Chronic expression of p16(INK4a) in the epidermis induces Wnt-mediated hyperplasia and promotes tumor initiation

p16(INK4a) (CDKN2A) is a central tumor suppressor, which induces cell-cycle arrest and senescence. Cells expressing p16(INK4a) accumulate in aging tissues and appear in premalignant lesions, yet their physiologic effects are poorly understood. We found that prolonged expression of transgenic p16(INK4a) in the mouse epidermis induces hyperplasia and dysplasia, involving high proliferation rates of keratinocytes not expressing the transgene.
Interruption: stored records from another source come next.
Lemma index_cases program cmd i :
  wrapper_inner_index program cmd = Some i →
  ∃ name two, program = lit name ∧
    ((name, two) ∈ operand_wrappers ∨ (name, two) ∈ plain_wrappers ∨ name = "env").
Proof.
  unfold wrapper_inner_index. cbv zeta.
  destruct (str_eqb program (lit "timeout")) eqn:E1.
  { apply str_eqb_eq in E1 as ->. intros _. eexists _, _. split; [done|]. left. left. }
  destruct (str_eqb program (lit "nice")) eqn:E2.
  { apply str_eqb_eq in E2 as ->. intros _. eexists _, _. split; [done|]. right. left. left. }
  destruct (str_eqb program (lit "ionice")) eqn:E3.
  { apply str_eqb_eq in E3 as ->. intros _. eexists _, _. split; [done|].
    right. left. right. right. left. }
  destruct (str_eqb program (lit "chrt")) eqn:E4.
  { apply str_eqb_eq in E4 as ->. intros _. eexists _, _. split; [done|]. left. right. left. }
  destruct (str_eqb program (lit "stdbuf")) eqn:E5.
  { apply str_eqb_eq in E5 as ->. intros _. eexists _, _. split; [done|].
    right. left. right. left. }
  destruct (str_eqb program (lit "env")) eqn:E6; [|done].
  apply str_eqb_eq in E6 as ->. intros _. by exists "env", []; auto.
Qed.

Lemma index_env cmd : wrapper_inner_index (lit "env") cmd = Some (env_scan cmd).2.
Proof. done. Qed.

Lemma wraps_spec ws inner : strip_wrapper_command ws = Some inner ↔ wraps ws inner.
Proof.
  split.
  - destruct ws as [|w args]; [done|]. rewrite strip_spec. intros (i & E & Hi).
    destruct (index_cases _ _ _ E) as (name & two & Hw & [Hin|[Hin| ->] ]).
    + destruct (index_operand name two (w :: args) Hin) as [Ei Hn]. rewrite Hw, Ei in E.
      destruct (proj1 (operand_inner two w args inner)) as (opts & c & -> & Ho & Hc & Hne); [eauto|].
      apply (wraps_operand name two); [done|by apply Hn|done..].
    + destruct (index_plain name two (w :: args) Hin) as [Ei Hn]. rewrite Hw, Ei in E.
      injection E as <-. apply plain_inner in Hi as (opts & c & rest & -> & Ho & Hc & ->).
      apply (wraps_plain name two); [done|by apply Hn|done..].
    + rewrite Hw, index_env in E. injection E as <-. apply names_spec in Hw; [|done].
      apply env_inner in Hi as (eargs & c & rest & Ha & -> & [ [-> [Hd Hc] ]| ->]);
        by constructor.
  - intros Hw. destruct Hw as [name two w opts c inner Hin Hw Ho Hc Hne
      |name two w opts c inner Hin Hw Ho Hc|w args c inner Hw Ha Hd Hc|w args c inner Hw Ha];
      apply strip_spec.
    + destruct (index_operand name two (w :: opts ++ c :: inner) Hin) as [Ei Hn].
      apply Hn in Hw. rewrite Hw, Ei. apply operand_inner. by exists opts, c.
    + destruct (index_plain name two (w :: opts ++ c :: inner) Hin) as [Ei Hn].
      apply Hn in Hw. rewrite Hw, Ei. eexists. split; [done|]. apply plain_inner.
      by exists opts, c, inner.
    + apply names_spec in Hw; [|done]. rewrite Hw, index_env. eexists. split; [done|].
      apply env_inner. exists args, c, inner. split_and!; [done|done|]. by left.
    + apply names_spec in Hw; [|done]. rewrite Hw, index_env. eexists. split; [done|].
      apply env_inner. exists args, c, inner. split_and!; [done|done|]. by right.
Qed.
(* ===== verification/HunkDiff.v ===== *)
(** * Hunk tracker: hunks of a diff

    [diff.rs] of [codegen/xai-hunk-tracker]: the hunks of a line diff, the patch
    of a text by line numbers, overlap and matching of hunks, and their display.
    The diff itself is computed by the [similar] crate; its changes are the input
    here. *)
From S2P Require Import Prelude RustStr StrSearch HunkTypes.

(** ** From changes to hunks *)

Definition MAX_DIFF_FILE_SIZE : Z := 1048576.
Definition CONTEXT_LINES : Z := 3.

(** A change of [similar]'s [iter_all_changes]: its tag and value. *)
Inductive Change : Type :=
| Equal (value : str)
| Delete (value : str)
| Insert (value : str).

Record HunkBuilder : Type := {
  b_old_start : nat;
  b_new_start : nat;
  old_lines : list str;
  new_lines : list str;
}.
Definition HunkBuilder_new (o n : nat) : HunkBuilder :=
  {| b_old_start := o; b_new_start := n; old_lines := []; new_lines := [] |}.
Definition add_old_line (b : HunkBuilder) (l : str) : HunkBuilder :=
  {| b_old_start := b_old_start b; b_new_start := b_new_start b;
     old_lines := old_lines b ++ [l]; new_lines := new_lines b |}.
Definition add_new_line (b : HunkBuilder) (l : str) : HunkBuilder :=
  {| b_old_start := b_old_start b; b_new_start := b_new_start b;
     old_lines := old_lines b; new_lines := new_lines b ++ [l] |}.

(** [HunkBuilder::build], with the identifier and the time it draws *)
Definition build (p : path) (s : HunkSource) (id : HunkId) (now : Z) (b : HunkBuilder) : Hunk :=
  {| hunk_id := id; hunk_path := p;
     line_info := {| old_start := Z.of_nat (b_old_start b);
                     old_count := Z.of_nat (length (old_lines b));
                     new_start := Z.of_nat (b_new_start b);
                     new_count := Z.of_nat (length (new_lines b)) |};
     source := s;
     old_text := if is_empty (old_lines b) then None else Some (concat (old_lines b));
     new_text := concat (new_lines b);
     patch := None; created_at := now; selected := false |}.

Definition finish (current : option HunkBuilder) : list HunkBuilder :=
  match current with Some b => [b] | None => [] end.

(** The loop of [compute_hunks]: [old_line] and [new_line] count from 1. *)
Fixpoint change_loop (changes : list Change) (old_line new_line : nat)
    (current : option HunkBuilder) : list HunkBuilder :=
  match changes with
  | [] => finish current
  | Equal _ :: rest => finish current ++ change_loop rest (S old_line) (S new_line) None
  | Delete l :: rest =>
      let b := default (HunkBuilder_new old_line new_line) current in
      change_loop rest (S old_line) new_line (Some (add_old_line b l))
  | Insert l :: rest =>
      let b := default (HunkBuilder_new old_line new_line) current in
      change_loop rest old_line (S new_line) (Some (add_new_line b l))
  end.

(** ** Patching by line numbers *)

Definition wrapping_sub (a b : Z) : Z := wrap64 (a - b).

Definition patch_lines (content : str) (start_line remove_count : Z) (insert_text : str) : str :=
  let ls := lines content in
  let len := Z.of_nat (length ls) in
  let start_idx := saturating_sub start_line 1 in
  let before := take (Z.to_nat (Z.min start_idx len)) ls in
  let inserted := if is_empty insert_text then [] else lines insert_text in
  let end_idx := Z.min (wrapping_add start_idx remove_count) len in
  let after := drop (Z.to_nat end_idx) ls in
  let output := join [NL] (before ++ inserted ++ after) in
  if ends_with content [NL] && negb (is_empty output) then output ++ [NL] else output.

(** ** Comparing hunks *)

Definition hunks_match_content (a b : Hunk) : bool :=
  bool_decide (hunk_path a = hunk_path b) && bool_decide (old_text a = old_text b)
  && bool_decide (new_text a = new_text b).

Definition hunk_moved (old new : Hunk) : bool :=
  hunks_match_content old new && negb (bool_decide (line_info old = line_info new)).

Definition hunks_overlap (a b : Hunk) : bool :=
  if negb (bool_decide (hunk_path a = hunk_path b)) then false
  else
    let a_start := old_start (line_info a) in
    let a_end := saturating_add a_start (old_count (line_info a)) in
    let b_start := old_start (line_info b) in
    let b_end := saturating_add b_start (old_count (line_info b)) in
    if ((old_count (line_info a) =? 0) && (old_count (line_info b) =? 0))%Z
    then (a_start =? b_start)%Z
    else if (old_count (line_info a) =? 0)%Z
    then ((b_start <=? a_start) && (a_start <=? b_end))%Z
    else if (old_count (line_info b) =? 0)%Z
    then ((a_start <=? b_start) && (b_start <=? a_end))%Z
    else negb ((a_end <? b_start) || (b_end <? a_start))%Z.

Definition calculate_overlap_size (a b : HunkLineInfo) : Z :=
  let a_end := wrapping_add (old_start a) (old_count a) in
  let b_end := wrapping_add (old_start b) (old_count b) in
  saturating_sub (Z.min a_end b_end) (Z.max (old_start a) (old_start b)).

Definition find_matching_old_hunk (new_hunk : Hunk) (old_hunks : list Hunk) : option Hunk :=
  let content_matches := List.filter (λ o, hunks_match_content o new_hunk) old_hunks in
  if negb (is_empty content_matches) then
    min_by_key (λ o, Z.abs (new_start (line_info o) - new_start (line_info new_hunk)))
      content_matches
  else
    max_by_key (λ o, calculate_overlap_size (line_info o) (line_info new_hunk))
      (List.filter (λ o, hunks_overlap o new_hunk) old_hunks).

Definition find_overlapping_hunks (new_hunk : Hunk) (old_hunks : list Hunk) : list Hunk :=
  List.filter (λ o, hunks_overlap o new_hunk) old_hunks.

(** ** Display *)

Definition writeln (s : str) : str := s ++ [NL].
Definition marked_lines (mark : str) (text : str) : str :=
  concat (map (λ l, writeln (mark ++ l)) (lines text)).

Definition line_info_display (li : HunkLineInfo) : str :=
  lit "@@ -" ++ fmt_Z (old_start li) ++ lit "," ++ fmt_Z (old_count li)
  ++ lit " +" ++ fmt_Z (new_start li) ++ lit "," ++ fmt_Z (new_count li) ++ lit " @@".

(** The lines [i] with [from <= i < to] that exist. *)
Definition context_lines (ls : list str) (from to : Z) : str :=
  concat (map (λ i, match ls !! Z.to_nat i with
                    | Some l => writeln (lit " " ++ l)
                    | None => []
                    end) (seqZ from (to - from))).

Definition generate_hunk_patch (base current : str) (h : Hunk) : str :=
  let olds := lines base in
  let news := lines current in
  let li := line_info h in
  let old_idx := saturating_sub (old_start li) 1 in
  let new_idx := saturating_sub (new_start li) 1 in
  let before_start := saturating_sub old_idx CONTEXT_LINES in
  let end_new := wrapping_add new_idx (new_count li) in
  let after_end := Z.min (wrapping_add end_new CONTEXT_LINES) (Z.of_nat (length news)) in
  let end_old := wrapping_add old_idx (old_count li) in
  let after_end_old := Z.min (wrapping_add end_old CONTEXT_LINES) (Z.of_nat (length olds)) in
  let total_old := wrapping_add (wrapping_add (wrapping_sub old_idx before_start) (old_count li))
                     (wrapping_sub after_end_old end_old) in
  let total_new := wrapping_add (wrapping_add (wrapping_sub old_idx before_start) (new_count li))
                     (wrapping_sub after_end end_new) in
  let header_start := wrapping_add before_start 1 in
  writeln (line_info_display {| old_start := header_start; old_count := total_old;
                                new_start := header_start; new_count := total_new |})
  ++ context_lines olds before_start old_idx
  ++ match old_text h with Some t => marked_lines (lit "-") t | None => [] end
  ++ marked_lines (lit "+") (new_text h)
  ++ context_lines news end_new after_end.

Definition format_unified_diff (display : path → str) (h : Hunk) : str :=
  writeln (lit "--- a/" ++ display (hunk_path h))
  ++ writeln (lit "+++ b/" ++ display (hunk_path h))
  ++ writeln (line_info_display (line_info h))
  ++ match old_text h with Some t => marked_lines (lit "-") t | None => [] end
  ++ marked_lines (lit "+") (new_text h).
Continuous p16(INK4a) expression increases the number of epidermal papillomas formed after carcinogen treatment. Wnt-pathway ligands and targets are activated upon prolonged p16(INK4a) expression, and Wnt inhibition suppresses p16(INK4a)-induced hyperplasia. Senolytic treatment reduces p16(INK4a)-expressing cell numbers, and inhibits Wnt activation and hyperplasia. In human actinic keratosis, a precursor of squamous cell carcinoma, p16(INK4a)-expressing cells are found adjacent to dividing cells, consistent with paracrine interaction. These findings reveal that chronic p16(INK4a) expression is sufficient to induce hyperplasia through Wnt-mediated paracrine stimulation, and suggest that this tumor suppressor can promote early premalignant epidermal lesion formation.